== WHAT TO PRODUCE ==
Whatever the data contains, copy all of it exactly.

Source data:
══════

(* ===== verification/Bitops.v ===== *)
(** Bit operations on words and on bit arrays: the search and counting
    primitives of include/asm-generic/bitops/, lib/hweight.c and
    lib/find_next_bit.c, for 32-bit [unsigned long].

    A bit array is a list of words; [btest] is the abstract view of it, the
    bit at a position, and every theorem below is stated through that view. *)
From stdpp Require Import base list numbers option.
From Stdlib Require Import ZArith Lia.
From S2P Require Import Prelude.

Local Open Scope Z_scope.

(** ** Word operations at their width *)

(** [~x], [x << n] and [x >> n] on [unsigned long]. *)
Definition not32 (x : Z) : Z := u32 (Z.lnot x).
Definition shl32 (x n : Z) : Z := u32 (Z.shiftl x n).
Definition shr32 (x n : Z) : Z := Z.shiftr x n.
Definition ULONG_ALL : Z := 2 ^ 32 - 1. (* ~0UL *)

Lemma u32_testbit x i : 0 <= i -> Z.testbit (u32 x) i = (i <? 32) && Z.testbit x i.
Proof.
  intros. unfold u32, U32_MOD. destruct (Z.ltb_spec i 32).
  - by rewrite Z.mod_pow2_bits_low.
  - by rewrite Z.mod_pow2_bits_high by lia.
Qed.

Lemma is_u32_testbit x i : is_u32 x -> 32 <= i -> Z.testbit x i = false.
Proof.
  intros H Hi. rewrite <- (u32_small x H), u32_testbit by lia.
  by destruct (Z.ltb_spec i 32); [lia|].
Qed.

Lemma not32_testbit x i :
  0 <= i -> Z.testbit (not32 x) i = (i <? 32) && negb (Z.testbit x i).
Proof. intros. unfold not32. rewrite u32_testbit by done. by rewrite Z.lnot_spec. Qed.

Lemma shl32_testbit x n i :
  0 <= i -> Z.testbit (shl32 x n) i = (i <? 32) && Z.testbit x (i - n).
Proof. intros. unfold shl32. rewrite u32_testbit by done. by rewrite Z.shiftl_spec. Qed.

Lemma shr32_testbit x n i : 0 <= i -> Z.testbit (shr32 x n) i = Z.testbit x (i + n).
Proof. intros. unfold shr32. by rewrite Z.shiftr_spec. Qed.

Lemma ones_testbit n i : 0 <= n -> 0 <= i -> Z.testbit (Z.ones n) i = (i <? n).
Proof.
  intros. destruct (Z.ltb_spec i n).
  - by rewrite Z.ones_spec_low by lia.
  - by rewrite Z.ones_spec_high by lia.
Qed.

Lemma pow2m1_testbit n i : 0 <= n -> 0 <= i -> Z.testbit (2 ^ n - 1) i = (i <? n).
Proof. intros. rewrite <- ones_testbit by lia. by rewrite Z.ones_equiv, Z.sub_1_r. Qed.

(** A word is in range as soon as its high bits are clear. *)
Lemma is_u32_bits x :
  0 <= x -> (forall i, 32 <= i -> Z.testbit x i = false) -> is_u32 x.
Proof.
  intros Hx H. split; [done|].
  destruct (Z.lt_ge_cases x U32_MOD) as [|Hge]; [done|exfalso].
  pose proof (Z.log2_le_mono _ _ Hge) as Hl. change (Z.log2 U32_MOD) with 32 in Hl.
  specialize (H (Z.log2 x) Hl). rewrite Z.bit_log2 in H; [done|].
  unfold U32_MOD in Hge. lia.
Qed.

══════

== ANSWER BOX ==
(* ===== verification/Bitops.v ===== *)
(** Bit operations on words and on bit arrays: the search and counting
    primitives of include/asm-generic/bitops/, lib/hweight.c and
    lib/find_next_bit.c, for 32-bit [unsigned long].

    A bit array is a list of words; [btest] is the abstract view of it, the
    bit at a position, and every theorem below is stated through that view. *)
From stdpp Require Import base list numbers option.
From Stdlib Require Import ZArith Lia.
From S2P Require Import Prelude.

Local Open Scope Z_scope.

(** ** Word operations at their width *)

(** [~x], [x << n] and [x >> n] on [unsigned long]. *)
Definition not32 (x : Z) : Z := u32 (Z.lnot x).
Definition shl32 (x n : Z) : Z := u32 (Z.shiftl x n).
Definition shr32 (x n : Z) : Z := Z.shiftr x n.
Definition ULONG_ALL : Z := 2 ^ 32 - 1. (* ~0UL *)

Lemma u32_testbit x i : 0 <= i -> Z.testbit (u32 x) i = (i <? 32) && Z.testbit x i.
Proof.
  intros. unfold u32, U32_MOD. destruct (Z.ltb_spec i 32).
  - by rewrite Z.mod_pow2_bits_low.
  - by rewrite Z.mod_pow2_bits_high by lia.
Qed.

Lemma is_u32_testbit x i : is_u32 x -> 32 <= i -> Z.testbit x i = false.
Proof.
  intros H Hi. rewrite <- (u32_small x H), u32_testbit by lia.
  by destruct (Z.ltb_spec i 32); [lia|].
Qed.

Lemma not32_testbit x i :
  0 <= i -> Z.testbit (not32 x) i = (i <? 32) && negb (Z.testbit x i).
Proof. intros. unfold not32. rewrite u32_testbit by done. by rewrite Z.lnot_spec. Qed.

Lemma shl32_testbit x n i :
  0 <= i -> Z.testbit (shl32 x n) i = (i <? 32) && Z.testbit x (i - n).
Proof. intros. unfold shl32. rewrite u32_testbit by done. by rewrite Z.shiftl_spec. Qed.

Lemma shr32_testbit x n i : 0 <= i -> Z.testbit (shr32 x n) i = Z.testbit x (i + n).
Proof. intros. unfold shr32. by rewrite Z.shiftr_spec. Qed.

Lemma ones_testbit n i : 0 <= n -> 0 <= i -> Z.testbit (Z.ones n) i = (i <? n).
Proof.
  intros. destruct (Z.ltb_spec i n).
  - by rewrite Z.ones_spec_low by lia.
  - by rewrite Z.ones_spec_high by lia.
Qed.

Lemma pow2m1_testbit n i : 0 <= n -> 0 <= i -> Z.testbit (2 ^ n - 1) i = (i <? n).
Proof. intros. rewrite <- ones_testbit by lia. by rewrite Z.ones_equiv, Z.sub_1_r. Qed.

(** A word is in range as soon as its high bits are clear. *)
Lemma is_u32_bits x :
  0 <= x -> (forall i, 32 <= i -> Z.testbit x i = false) -> is_u32 x.
Proof.
  intros Hx H. split; [done|].
  destruct (Z.lt_ge_cases x U32_MOD) as [|Hge]; [done|exfalso].
  pose proof (Z.log2_le_mono _ _ Hge) as Hl. change (Z.log2 U32_MOD) with 32 in Hl.
  specialize (H (Z.log2 x) Hl). rewrite Z.bit_log2 in H; [done|].
  unfold U32_MOD in Hge. lia.
Qed.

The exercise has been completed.